Photoflash and laser ignition of select high-nitrogen materials

Gas-producing energetic materials that can be readily ignited with a photoflash are typically opaque sensitive primary explosives. In this study, we explore the photoactivity of select high-nitrogen (HiN) compounds that are much less sensitive than primary explosives. These HiN materials produce large amounts of gas upon decomposition and this makes them suitable for use in actuators, igniters, or micro-thrusters. This paper presents ignition experimental results using similar shaped pulses at two different wavelengths, specifically using a xenon photoflash and a single wavelength CO2 laser. Several select HiN materials were tested for flash ignitability, and those that were found to be flash ignitable were further ignited with CO2 laser heating. By comparing ignition behavior at various laser and flash intensities, some ignition mechanisms are suggested. Thermal heating, regardless of source, appears to be the dominant mechanism responsible for ignition and photochemical effects appear to be negligible in the ignition of the materials considered in this study.

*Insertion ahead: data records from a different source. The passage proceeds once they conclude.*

(** * DisasterWatch backend: the aggregation pipeline of [server.js]

    A shallow embedding of the server's pipeline: the normalisation code of
    the USGS and NASA EONET adapters, the coordinate handling of the GDACS
    and ReliefWeb adapters, the credentials guard and token refresh of the
    Reddit adapter, the proximity deduplicator, the severity/recency
    ranking, the aggregator over the settled adapter promises and the two
    cache backed routes; then the GDACS and ReliefWeb adapters in full, the
    keyword classification, location hints, severity score and subreddit
    loop of the Reddit adapter, and sequences of requests to the cache.

    JavaScript values are embedded as they are at run time.  A Number is an
    IEEE 754 binary64 value ([spec_float] with precision 53).  The values
    the adapters read from a feed are JSON values ([JsVal]).  The built-in
    functions that read or print text (string to number, number to string,
    date parsing and printing) belong to the JavaScript engine, not to this
    repository; they are the fields of a [Runtime] that the definitions take
    as an argument, and so are the string methods that depend on the
    engine's character tables ([Text]). *)

From stdpp Require Import gmap strings list pretty.
From Stdlib Require Import ZArith Lia Sorted Permutation.
From Stdlib Require Import Floats.SpecFloat.
From Stdlib Require Import Strings.Ascii.

#[local] Set Warnings "-register-all".

(** ** Numbers *)

Module Num.

Definition prec : Z := 53.
Definition emax : Z := 1024.

Definition number : Type := spec_float.

Definition NaN : number := S754_nan.
Definition zero : number := S754_zero false.

(** [a - b], [a + b], [a * b], [Math.abs], [a < b] and [a >= b] on
    Numbers. *)
Definition sub : number -> number -> number := SFsub prec emax.
Definition add : number -> number -> number := SFadd prec emax.
Definition mul : number -> number -> number := SFmul prec emax.
Definition abs : number -> number := SFabs.
Definition lt : number -> number -> bool := SFltb.
Definition ge (a b : number) : bool := SFleb b a.

Definition is_nan (x : number) : bool :=
  match x with S754_nan => true | _ => false end.

Definition is_zero (x : number) : bool :=
  match x with S754_zero _ => true | _ => false end.

(** The Number nearest to the integer [z], and to the fraction [n/d]
    (ties to even): what a numeric literal such as [6.5] denotes. *)
Definition of_Z (z : Z) : number := binary_normalize prec emax z 0 false.

Definition of_ratio (neg : bool) (n d : positive) : number :=
  let '(q, e, l) := SFdiv_core_binary prec emax (Zpos n) 0 (Zpos d) 0 in
  binary_round_aux prec emax neg q e l.

Definition dec (n : Z) (d : positive) : number :=
  match n with
  | Z0 => zero
  | Zpos p => of_ratio false p d
  | Zneg p => of_ratio true p d
  end.

(** Truncation toward zero, [None] on NaN and the infinities. *)
Definition trunc (x : number) : option Z :=
  match x with
  | S754_zero _ => Some 0%Z
  | S754_finite s m e =>
      let a := match e with
               | Zneg k => Z.shiftr (Zpos m) (Zpos k)
               | _ => Z.shiftl (Zpos m) e
               end in
      Some (if s then Z.opp a else a)
  | _ => None
  end.

(** [parseFloat(x.toFixed(1))].  [toFixed(1)] prints the integer [n]
    nearest to ten times the magnitude of [x] (the larger one on a tie) as
    [n / 10] under the sign of [x]; [parseFloat] reads the digits back as
    the nearest Number.  From 1e21 on [toFixed] prints the Number itself,
    which is that same value.  [NaN] and the infinities print and read back
    as themselves, and both zeros print as [0.0]. *)
Definition tenths (m : positive) (e : Z) : Z :=
  match e with
  | Zneg k => (20 * Zpos m + 2 ^ Zpos k) / 2 ^ (Zpos k + 1)
  | _ => 10 * Zpos m * 2 ^ e
  end.

Definition toFixed1 (x : number) : number :=
  match x with
  | S754_finite s m e =>
      match tenths m e with
      | Zpos n => of_ratio s n 10
      | _ => S754_zero s
      end
  | S754_zero _ => zero
  | _ => x
  end.

(** [TimeClip]: the time value of [new Date(x)] for a Number [x]. *)
Definition time_clip (x : number) : option Z :=
  match trunc x with
  | Some z => if Z.leb (Z.abs z) 8640000000000000 then Some z else None
  | None => None
  end.

End Num.

Abbreviation number := Num.number.

(** ** JSON values and the engine's coercions *)

(** The values [JSON.parse] builds from a feed.  Objects are plain data:
    a key shadowing [Object.prototype.toString] or [valueOf] (which would
    make a coercion of the object throw) is outside the model. *)
Inductive JsVal : Type :=
| VUndefined
| VNull
| VBool (b : bool)
| VNum (x : number)
| VStr (s : string)
| VArr (l : list JsVal)
| VObj (o : list (string * JsVal)).

(** The engine's text built-ins. *)
Record Runtime : Type := {
  StringToNumber : string -> number;      (* Number(s), isNaN(s), s - 0 *)
  NumberToString : number -> string;      (* String(n), '' + n *)
  parseFloat : string -> number;
  Date_parse : string -> option Z;        (* ms since the epoch; None: Invalid Date *)
  Date_toISOString : Z -> string;
}.

Definition nullish (v : JsVal) : bool :=
  match v with VUndefined | VNull => true | _ => false end.

Definition truthy (v : JsVal) : bool :=
  match v with
  | VUndefined | VNull => false
  | VBool b => b
  | VNum x => negb (Num.is_zero x || Num.is_nan x)
  | VStr s => negb (String.eqb s "")
  | VArr _ | VObj _ => true
  end.

(** [a || b] on values. *)
Definition js_or (a b : JsVal) : JsVal := if truthy a then a else b.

Higher laser and photoflash irradiance is shown to require less energy, and is therefore more efficient. The opacity of the material is an important consideration in ignitability, but not a sufficient criterion. We find that opaque materials that successfully propagate well in small capillary tubes are also more likely to successfully flash ignite. We suggest this is due to the higher burning rate of these materials and also in part due to the exothermic reaction occurring at or near the burning surface, allowing the reactions to proceed without quenching.